• WHAT IS REQUIRED
Repeat the first line of the listing and each line after it, exactly, through the line containing "subst n. rewrite !nth_error_app2 by lia.".

┌──

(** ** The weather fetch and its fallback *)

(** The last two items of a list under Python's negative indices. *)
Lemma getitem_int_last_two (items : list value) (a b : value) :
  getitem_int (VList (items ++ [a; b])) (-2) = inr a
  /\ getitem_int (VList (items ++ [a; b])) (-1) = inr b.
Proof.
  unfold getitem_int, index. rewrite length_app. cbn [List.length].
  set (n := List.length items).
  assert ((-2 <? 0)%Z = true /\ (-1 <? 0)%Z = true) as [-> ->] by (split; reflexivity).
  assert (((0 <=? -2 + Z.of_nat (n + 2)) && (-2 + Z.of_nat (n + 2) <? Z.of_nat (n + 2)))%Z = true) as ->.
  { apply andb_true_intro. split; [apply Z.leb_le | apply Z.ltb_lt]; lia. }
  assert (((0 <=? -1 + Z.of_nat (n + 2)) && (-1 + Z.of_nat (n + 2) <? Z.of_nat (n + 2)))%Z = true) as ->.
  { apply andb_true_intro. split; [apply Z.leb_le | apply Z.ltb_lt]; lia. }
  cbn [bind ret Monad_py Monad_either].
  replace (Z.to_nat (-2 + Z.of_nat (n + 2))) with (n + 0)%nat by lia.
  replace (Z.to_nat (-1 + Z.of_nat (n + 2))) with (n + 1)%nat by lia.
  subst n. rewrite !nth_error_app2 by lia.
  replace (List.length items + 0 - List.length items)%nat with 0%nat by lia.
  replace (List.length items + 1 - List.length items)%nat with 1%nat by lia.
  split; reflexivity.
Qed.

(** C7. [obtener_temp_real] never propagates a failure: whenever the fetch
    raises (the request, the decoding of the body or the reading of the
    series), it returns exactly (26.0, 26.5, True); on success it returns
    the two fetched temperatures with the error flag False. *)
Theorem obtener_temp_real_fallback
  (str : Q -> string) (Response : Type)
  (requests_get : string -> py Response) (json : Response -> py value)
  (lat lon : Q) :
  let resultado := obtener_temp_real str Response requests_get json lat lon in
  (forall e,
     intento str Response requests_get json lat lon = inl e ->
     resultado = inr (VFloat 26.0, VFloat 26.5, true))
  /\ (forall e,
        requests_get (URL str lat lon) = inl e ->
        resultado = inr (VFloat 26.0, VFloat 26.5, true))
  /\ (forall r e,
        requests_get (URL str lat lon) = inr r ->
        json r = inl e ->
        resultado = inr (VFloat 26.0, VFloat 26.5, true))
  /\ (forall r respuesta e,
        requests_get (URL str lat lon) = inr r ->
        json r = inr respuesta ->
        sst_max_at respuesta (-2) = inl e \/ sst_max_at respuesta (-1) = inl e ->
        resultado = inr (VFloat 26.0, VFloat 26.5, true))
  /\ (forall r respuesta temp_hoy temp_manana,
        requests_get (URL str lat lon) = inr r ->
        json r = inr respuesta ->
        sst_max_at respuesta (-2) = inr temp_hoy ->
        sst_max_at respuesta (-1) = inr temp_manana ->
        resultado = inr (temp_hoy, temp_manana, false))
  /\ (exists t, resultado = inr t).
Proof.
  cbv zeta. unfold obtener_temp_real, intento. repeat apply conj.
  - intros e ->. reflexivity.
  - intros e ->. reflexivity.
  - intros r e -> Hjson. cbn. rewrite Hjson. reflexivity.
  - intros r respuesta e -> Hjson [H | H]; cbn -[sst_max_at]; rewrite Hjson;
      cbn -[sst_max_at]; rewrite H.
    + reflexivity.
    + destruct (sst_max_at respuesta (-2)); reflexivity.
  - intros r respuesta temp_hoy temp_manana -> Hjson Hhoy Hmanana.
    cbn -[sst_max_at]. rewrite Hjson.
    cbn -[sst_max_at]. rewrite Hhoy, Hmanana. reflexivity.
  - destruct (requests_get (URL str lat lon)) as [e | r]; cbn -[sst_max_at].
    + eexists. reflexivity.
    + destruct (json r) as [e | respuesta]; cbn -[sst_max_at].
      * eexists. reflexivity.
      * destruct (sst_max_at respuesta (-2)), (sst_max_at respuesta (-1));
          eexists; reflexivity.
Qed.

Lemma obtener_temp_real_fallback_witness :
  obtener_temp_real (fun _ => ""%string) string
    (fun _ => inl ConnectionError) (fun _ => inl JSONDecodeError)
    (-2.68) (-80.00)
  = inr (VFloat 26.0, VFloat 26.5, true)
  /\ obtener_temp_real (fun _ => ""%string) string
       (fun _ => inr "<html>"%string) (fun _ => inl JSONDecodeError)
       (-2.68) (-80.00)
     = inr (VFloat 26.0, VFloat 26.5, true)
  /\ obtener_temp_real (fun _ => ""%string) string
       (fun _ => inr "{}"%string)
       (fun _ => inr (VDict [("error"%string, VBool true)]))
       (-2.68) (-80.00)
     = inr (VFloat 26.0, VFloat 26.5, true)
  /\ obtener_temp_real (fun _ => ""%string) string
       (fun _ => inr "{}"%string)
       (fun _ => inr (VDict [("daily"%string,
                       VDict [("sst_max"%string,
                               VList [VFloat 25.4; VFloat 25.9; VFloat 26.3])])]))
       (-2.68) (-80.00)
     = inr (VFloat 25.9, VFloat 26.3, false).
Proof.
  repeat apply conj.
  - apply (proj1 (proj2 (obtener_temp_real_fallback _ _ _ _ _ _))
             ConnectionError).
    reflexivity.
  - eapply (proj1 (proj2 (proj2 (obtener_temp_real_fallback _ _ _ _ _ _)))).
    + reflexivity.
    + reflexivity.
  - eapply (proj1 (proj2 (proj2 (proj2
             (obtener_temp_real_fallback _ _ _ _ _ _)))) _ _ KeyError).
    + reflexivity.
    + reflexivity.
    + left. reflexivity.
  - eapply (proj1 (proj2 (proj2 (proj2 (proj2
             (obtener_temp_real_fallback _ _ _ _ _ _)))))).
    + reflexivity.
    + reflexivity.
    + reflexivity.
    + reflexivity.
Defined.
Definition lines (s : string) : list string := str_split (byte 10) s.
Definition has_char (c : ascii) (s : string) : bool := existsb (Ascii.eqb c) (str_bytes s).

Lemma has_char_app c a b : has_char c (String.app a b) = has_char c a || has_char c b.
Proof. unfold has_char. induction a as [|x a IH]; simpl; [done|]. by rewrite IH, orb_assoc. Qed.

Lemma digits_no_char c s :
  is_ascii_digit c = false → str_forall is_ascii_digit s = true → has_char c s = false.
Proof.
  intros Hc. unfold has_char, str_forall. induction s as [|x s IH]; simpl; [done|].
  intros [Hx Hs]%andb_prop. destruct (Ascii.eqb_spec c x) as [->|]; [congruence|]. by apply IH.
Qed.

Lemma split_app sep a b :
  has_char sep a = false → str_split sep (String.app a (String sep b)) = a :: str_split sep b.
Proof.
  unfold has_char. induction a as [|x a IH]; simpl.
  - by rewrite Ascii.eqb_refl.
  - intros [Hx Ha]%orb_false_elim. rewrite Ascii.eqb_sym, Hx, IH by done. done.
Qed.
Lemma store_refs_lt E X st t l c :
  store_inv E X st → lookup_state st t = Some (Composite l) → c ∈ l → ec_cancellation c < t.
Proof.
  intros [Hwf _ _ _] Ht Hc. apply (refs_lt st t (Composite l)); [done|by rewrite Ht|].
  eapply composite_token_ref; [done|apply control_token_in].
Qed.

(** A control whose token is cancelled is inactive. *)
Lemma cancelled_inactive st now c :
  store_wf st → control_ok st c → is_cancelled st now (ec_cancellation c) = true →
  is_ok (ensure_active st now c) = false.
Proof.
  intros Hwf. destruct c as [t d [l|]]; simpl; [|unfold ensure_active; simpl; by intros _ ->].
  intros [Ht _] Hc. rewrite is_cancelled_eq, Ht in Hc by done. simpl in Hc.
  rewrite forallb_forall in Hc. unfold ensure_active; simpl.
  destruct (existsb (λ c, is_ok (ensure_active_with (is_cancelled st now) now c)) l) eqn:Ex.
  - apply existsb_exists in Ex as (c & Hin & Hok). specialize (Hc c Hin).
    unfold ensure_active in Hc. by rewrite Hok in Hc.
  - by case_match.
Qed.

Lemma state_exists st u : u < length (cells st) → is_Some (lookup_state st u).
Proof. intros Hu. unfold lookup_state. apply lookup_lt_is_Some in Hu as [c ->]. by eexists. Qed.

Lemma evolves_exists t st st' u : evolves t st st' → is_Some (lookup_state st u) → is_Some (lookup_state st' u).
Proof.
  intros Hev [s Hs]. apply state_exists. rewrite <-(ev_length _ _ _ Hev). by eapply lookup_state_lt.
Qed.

└──

• EXPECTED ANSWER
(** ** The weather fetch and its fallback *)

(** The last two items of a list under Python's negative indices. *)
Lemma getitem_int_last_two (items : list value) (a b : value) :
  getitem_int (VList (items ++ [a; b])) (-2) = inr a
  /\ getitem_int (VList (items ++ [a; b])) (-1) = inr b.
Proof.
  unfold getitem_int, index. rewrite length_app. cbn [List.length].
  set (n := List.length items).
  assert ((-2 <? 0)%Z = true /\ (-1 <? 0)%Z = true) as [-> ->] by (split; reflexivity).
  assert (((0 <=? -2 + Z.of_nat (n + 2)) && (-2 + Z.of_nat (n + 2) <? Z.of_nat (n + 2)))%Z = true) as ->.
  { apply andb_true_intro. split; [apply Z.leb_le | apply Z.ltb_lt]; lia. }
  assert (((0 <=? -1 + Z.of_nat (n + 2)) && (-1 + Z.of_nat (n + 2) <? Z.of_nat (n + 2)))%Z = true) as ->.
  { apply andb_true_intro. split; [apply Z.leb_le | apply Z.ltb_lt]; lia. }
  cbn [bind ret Monad_py Monad_either].
  replace (Z.to_nat (-2 + Z.of_nat (n + 2))) with (n + 0)%nat by lia.
  replace (Z.to_nat (-1 + Z.of_nat (n + 2))) with (n + 1)%nat by lia.
  subst n. rewrite !nth_error_app2 by lia.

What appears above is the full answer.